INSTRUCTIONS TO FOLLOW: The required output is the lines below from the line containing "4 <= sizeof_header" to the line containing "JFallback | JFault.", inclusive, retyped exactly. No other lines belong in it.

SOURCE MATERIAL:
##########

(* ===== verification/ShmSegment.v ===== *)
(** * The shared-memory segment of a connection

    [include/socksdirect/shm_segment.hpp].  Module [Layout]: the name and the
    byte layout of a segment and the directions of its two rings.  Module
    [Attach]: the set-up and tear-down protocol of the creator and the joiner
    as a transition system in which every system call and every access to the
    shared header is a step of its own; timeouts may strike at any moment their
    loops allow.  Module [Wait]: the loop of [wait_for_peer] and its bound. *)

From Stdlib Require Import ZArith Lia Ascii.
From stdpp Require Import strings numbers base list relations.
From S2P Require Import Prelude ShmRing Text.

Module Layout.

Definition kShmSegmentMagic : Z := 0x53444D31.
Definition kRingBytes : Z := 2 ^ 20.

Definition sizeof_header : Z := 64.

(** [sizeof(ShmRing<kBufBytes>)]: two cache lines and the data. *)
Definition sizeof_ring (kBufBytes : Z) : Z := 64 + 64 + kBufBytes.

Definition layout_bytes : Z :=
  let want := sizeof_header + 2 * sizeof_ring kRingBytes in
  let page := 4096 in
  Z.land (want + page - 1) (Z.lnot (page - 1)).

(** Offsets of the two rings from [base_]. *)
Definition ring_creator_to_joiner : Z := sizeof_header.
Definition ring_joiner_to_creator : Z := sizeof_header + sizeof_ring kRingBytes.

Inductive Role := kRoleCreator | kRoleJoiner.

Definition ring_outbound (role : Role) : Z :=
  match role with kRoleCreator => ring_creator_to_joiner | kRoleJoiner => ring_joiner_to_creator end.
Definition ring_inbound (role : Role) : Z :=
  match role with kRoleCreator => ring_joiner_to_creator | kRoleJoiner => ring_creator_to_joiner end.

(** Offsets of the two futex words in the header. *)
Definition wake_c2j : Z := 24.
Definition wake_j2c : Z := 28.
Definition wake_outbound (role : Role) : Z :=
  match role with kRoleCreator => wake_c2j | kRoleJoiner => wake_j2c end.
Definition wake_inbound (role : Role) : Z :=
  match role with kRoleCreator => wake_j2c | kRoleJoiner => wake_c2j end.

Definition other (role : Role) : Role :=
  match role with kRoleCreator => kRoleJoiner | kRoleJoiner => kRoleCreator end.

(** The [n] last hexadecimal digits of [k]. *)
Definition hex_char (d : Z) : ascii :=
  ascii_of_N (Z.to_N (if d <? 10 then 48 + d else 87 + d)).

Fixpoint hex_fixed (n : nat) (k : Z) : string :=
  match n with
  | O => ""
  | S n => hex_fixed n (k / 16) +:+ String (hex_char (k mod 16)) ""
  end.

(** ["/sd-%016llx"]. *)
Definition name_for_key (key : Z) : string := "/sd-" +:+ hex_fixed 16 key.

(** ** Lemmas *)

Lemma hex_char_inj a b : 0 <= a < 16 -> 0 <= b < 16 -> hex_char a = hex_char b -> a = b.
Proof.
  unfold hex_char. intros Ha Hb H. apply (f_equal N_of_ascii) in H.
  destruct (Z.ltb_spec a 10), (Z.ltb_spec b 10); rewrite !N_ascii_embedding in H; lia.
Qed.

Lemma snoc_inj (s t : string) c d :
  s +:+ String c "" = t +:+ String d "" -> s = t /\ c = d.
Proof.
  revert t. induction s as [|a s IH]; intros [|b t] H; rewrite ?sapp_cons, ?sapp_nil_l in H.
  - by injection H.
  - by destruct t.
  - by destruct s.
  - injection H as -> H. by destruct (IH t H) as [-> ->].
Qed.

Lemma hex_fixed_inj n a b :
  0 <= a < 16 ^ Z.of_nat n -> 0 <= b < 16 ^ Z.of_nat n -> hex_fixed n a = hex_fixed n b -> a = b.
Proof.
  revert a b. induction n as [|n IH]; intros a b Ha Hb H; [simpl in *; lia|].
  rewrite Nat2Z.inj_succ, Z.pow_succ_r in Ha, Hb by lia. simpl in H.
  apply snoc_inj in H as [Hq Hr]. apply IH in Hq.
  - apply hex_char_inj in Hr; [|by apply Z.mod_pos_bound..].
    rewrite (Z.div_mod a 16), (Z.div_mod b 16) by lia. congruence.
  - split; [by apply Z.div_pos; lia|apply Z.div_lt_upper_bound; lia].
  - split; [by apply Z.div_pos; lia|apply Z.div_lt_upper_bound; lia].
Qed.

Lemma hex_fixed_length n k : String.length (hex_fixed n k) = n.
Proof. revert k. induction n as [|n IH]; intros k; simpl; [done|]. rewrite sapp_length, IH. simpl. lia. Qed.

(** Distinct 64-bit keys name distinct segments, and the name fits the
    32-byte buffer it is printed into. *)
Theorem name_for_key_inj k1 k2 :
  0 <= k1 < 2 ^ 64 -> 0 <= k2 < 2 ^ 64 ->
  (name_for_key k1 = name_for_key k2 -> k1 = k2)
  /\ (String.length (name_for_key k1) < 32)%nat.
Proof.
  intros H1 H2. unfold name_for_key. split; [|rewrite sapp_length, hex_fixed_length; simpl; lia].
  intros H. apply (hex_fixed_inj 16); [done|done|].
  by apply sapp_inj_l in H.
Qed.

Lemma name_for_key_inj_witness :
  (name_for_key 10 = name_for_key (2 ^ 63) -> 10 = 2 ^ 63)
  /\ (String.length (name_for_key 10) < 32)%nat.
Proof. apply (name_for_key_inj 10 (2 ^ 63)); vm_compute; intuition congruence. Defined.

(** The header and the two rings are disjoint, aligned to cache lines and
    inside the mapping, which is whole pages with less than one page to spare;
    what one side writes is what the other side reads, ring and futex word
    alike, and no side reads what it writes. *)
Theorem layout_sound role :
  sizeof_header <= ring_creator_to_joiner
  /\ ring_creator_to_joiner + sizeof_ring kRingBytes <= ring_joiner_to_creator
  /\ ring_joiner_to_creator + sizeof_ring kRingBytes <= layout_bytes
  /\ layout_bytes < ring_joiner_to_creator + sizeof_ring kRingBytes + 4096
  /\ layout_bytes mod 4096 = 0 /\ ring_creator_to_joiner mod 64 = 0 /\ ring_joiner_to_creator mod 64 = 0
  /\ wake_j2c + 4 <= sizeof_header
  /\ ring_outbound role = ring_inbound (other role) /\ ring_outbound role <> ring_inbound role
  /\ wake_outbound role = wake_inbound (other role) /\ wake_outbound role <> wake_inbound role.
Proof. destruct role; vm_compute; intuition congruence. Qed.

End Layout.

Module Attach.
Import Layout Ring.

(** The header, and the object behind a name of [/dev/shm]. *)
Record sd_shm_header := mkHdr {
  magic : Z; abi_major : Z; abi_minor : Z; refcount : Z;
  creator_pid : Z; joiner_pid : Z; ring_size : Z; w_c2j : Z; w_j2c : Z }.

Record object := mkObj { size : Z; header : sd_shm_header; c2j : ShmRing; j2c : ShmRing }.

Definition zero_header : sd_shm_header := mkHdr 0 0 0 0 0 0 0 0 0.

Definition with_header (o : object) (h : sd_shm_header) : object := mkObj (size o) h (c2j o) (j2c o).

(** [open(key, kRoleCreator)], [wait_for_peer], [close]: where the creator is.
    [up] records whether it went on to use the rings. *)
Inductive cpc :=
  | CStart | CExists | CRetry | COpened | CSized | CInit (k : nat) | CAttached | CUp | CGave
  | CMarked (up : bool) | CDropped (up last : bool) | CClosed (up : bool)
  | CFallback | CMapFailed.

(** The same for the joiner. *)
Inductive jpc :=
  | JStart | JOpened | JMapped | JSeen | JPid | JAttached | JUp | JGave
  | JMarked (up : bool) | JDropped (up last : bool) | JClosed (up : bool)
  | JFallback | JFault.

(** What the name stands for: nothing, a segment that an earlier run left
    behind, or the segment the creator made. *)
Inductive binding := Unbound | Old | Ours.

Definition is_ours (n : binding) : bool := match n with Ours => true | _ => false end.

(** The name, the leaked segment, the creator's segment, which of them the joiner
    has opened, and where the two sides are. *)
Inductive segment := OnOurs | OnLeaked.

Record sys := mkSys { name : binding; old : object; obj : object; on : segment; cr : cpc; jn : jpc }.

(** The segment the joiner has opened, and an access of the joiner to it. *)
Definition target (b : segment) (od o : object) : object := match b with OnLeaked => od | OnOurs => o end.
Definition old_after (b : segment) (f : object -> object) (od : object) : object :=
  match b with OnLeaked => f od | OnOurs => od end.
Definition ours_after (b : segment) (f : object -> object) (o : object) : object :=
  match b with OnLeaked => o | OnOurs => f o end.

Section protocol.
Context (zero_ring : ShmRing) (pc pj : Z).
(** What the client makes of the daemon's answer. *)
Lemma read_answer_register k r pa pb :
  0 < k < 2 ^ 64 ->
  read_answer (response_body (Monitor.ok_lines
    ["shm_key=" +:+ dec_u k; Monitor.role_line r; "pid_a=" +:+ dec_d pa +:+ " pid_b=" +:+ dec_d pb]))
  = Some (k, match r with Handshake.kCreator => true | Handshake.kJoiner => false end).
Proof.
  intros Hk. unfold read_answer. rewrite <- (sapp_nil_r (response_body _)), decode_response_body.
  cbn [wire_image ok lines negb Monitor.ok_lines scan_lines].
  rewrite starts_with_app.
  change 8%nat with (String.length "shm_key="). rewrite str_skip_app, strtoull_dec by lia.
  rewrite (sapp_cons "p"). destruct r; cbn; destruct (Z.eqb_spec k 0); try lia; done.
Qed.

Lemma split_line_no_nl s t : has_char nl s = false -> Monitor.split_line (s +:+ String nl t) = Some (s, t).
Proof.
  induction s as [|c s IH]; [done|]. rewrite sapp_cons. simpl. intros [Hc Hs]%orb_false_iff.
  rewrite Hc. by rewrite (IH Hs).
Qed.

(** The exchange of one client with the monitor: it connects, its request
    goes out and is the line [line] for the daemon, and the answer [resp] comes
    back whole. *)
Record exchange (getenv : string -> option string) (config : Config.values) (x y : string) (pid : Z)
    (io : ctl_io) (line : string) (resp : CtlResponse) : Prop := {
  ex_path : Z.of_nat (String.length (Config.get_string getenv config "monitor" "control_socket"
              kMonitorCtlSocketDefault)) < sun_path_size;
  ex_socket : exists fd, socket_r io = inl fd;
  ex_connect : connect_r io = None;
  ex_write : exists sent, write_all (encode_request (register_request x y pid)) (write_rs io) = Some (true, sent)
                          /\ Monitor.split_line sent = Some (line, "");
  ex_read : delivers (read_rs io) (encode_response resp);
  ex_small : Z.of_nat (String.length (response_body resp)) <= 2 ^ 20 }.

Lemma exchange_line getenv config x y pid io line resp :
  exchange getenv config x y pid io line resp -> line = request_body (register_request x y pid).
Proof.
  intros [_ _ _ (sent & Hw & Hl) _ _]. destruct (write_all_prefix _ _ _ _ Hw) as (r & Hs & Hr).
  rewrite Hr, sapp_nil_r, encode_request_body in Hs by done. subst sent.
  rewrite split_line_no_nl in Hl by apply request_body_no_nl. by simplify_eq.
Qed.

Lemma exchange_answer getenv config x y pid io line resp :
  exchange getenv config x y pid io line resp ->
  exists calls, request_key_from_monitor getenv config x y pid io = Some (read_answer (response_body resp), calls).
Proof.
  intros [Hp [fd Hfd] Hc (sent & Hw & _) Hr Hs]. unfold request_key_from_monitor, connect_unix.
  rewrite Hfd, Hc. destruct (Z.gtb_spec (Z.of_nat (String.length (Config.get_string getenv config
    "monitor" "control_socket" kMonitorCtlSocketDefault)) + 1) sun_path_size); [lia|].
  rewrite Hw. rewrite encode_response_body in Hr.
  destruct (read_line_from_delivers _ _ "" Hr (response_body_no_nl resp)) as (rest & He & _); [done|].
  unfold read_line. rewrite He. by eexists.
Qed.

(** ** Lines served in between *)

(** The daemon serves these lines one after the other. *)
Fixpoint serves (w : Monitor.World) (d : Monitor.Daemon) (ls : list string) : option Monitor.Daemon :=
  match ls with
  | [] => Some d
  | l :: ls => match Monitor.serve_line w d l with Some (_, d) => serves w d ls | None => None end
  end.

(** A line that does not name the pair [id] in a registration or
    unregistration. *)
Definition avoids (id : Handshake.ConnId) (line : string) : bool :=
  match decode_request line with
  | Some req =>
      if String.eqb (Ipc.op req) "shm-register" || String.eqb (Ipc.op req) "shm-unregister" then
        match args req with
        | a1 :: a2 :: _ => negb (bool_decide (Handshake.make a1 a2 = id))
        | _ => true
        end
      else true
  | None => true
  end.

##########

EXERCISE RESPONSE:
  /\ wake_j2c + 4 <= sizeof_header
  /\ ring_outbound role = ring_inbound (other role) /\ ring_outbound role <> ring_inbound role
  /\ wake_outbound role = wake_inbound (other role) /\ wake_outbound role <> wake_inbound role.
Proof. destruct role; vm_compute; intuition congruence. Qed.

End Layout.

Module Attach.
Import Layout Ring.

(** The header, and the object behind a name of [/dev/shm]. *)
Record sd_shm_header := mkHdr {
  magic : Z; abi_major : Z; abi_minor : Z; refcount : Z;
  creator_pid : Z; joiner_pid : Z; ring_size : Z; w_c2j : Z; w_j2c : Z }.

Record object := mkObj { size : Z; header : sd_shm_header; c2j : ShmRing; j2c : ShmRing }.

Definition zero_header : sd_shm_header := mkHdr 0 0 0 0 0 0 0 0 0.

Definition with_header (o : object) (h : sd_shm_header) : object := mkObj (size o) h (c2j o) (j2c o).

(** [open(key, kRoleCreator)], [wait_for_peer], [close]: where the creator is.
    [up] records whether it went on to use the rings. *)
Inductive cpc :=
  | CStart | CExists | CRetry | COpened | CSized | CInit (k : nat) | CAttached | CUp | CGave
  | CMarked (up : bool) | CDropped (up last : bool) | CClosed (up : bool)
  | CFallback | CMapFailed.

(** The same for the joiner. *)
Inductive jpc :=
  | JStart | JOpened | JMapped | JSeen | JPid | JAttached | JUp | JGave
  | JMarked (up : bool) | JDropped (up last : bool) | JClosed (up : bool)
  | JFallback | JFault.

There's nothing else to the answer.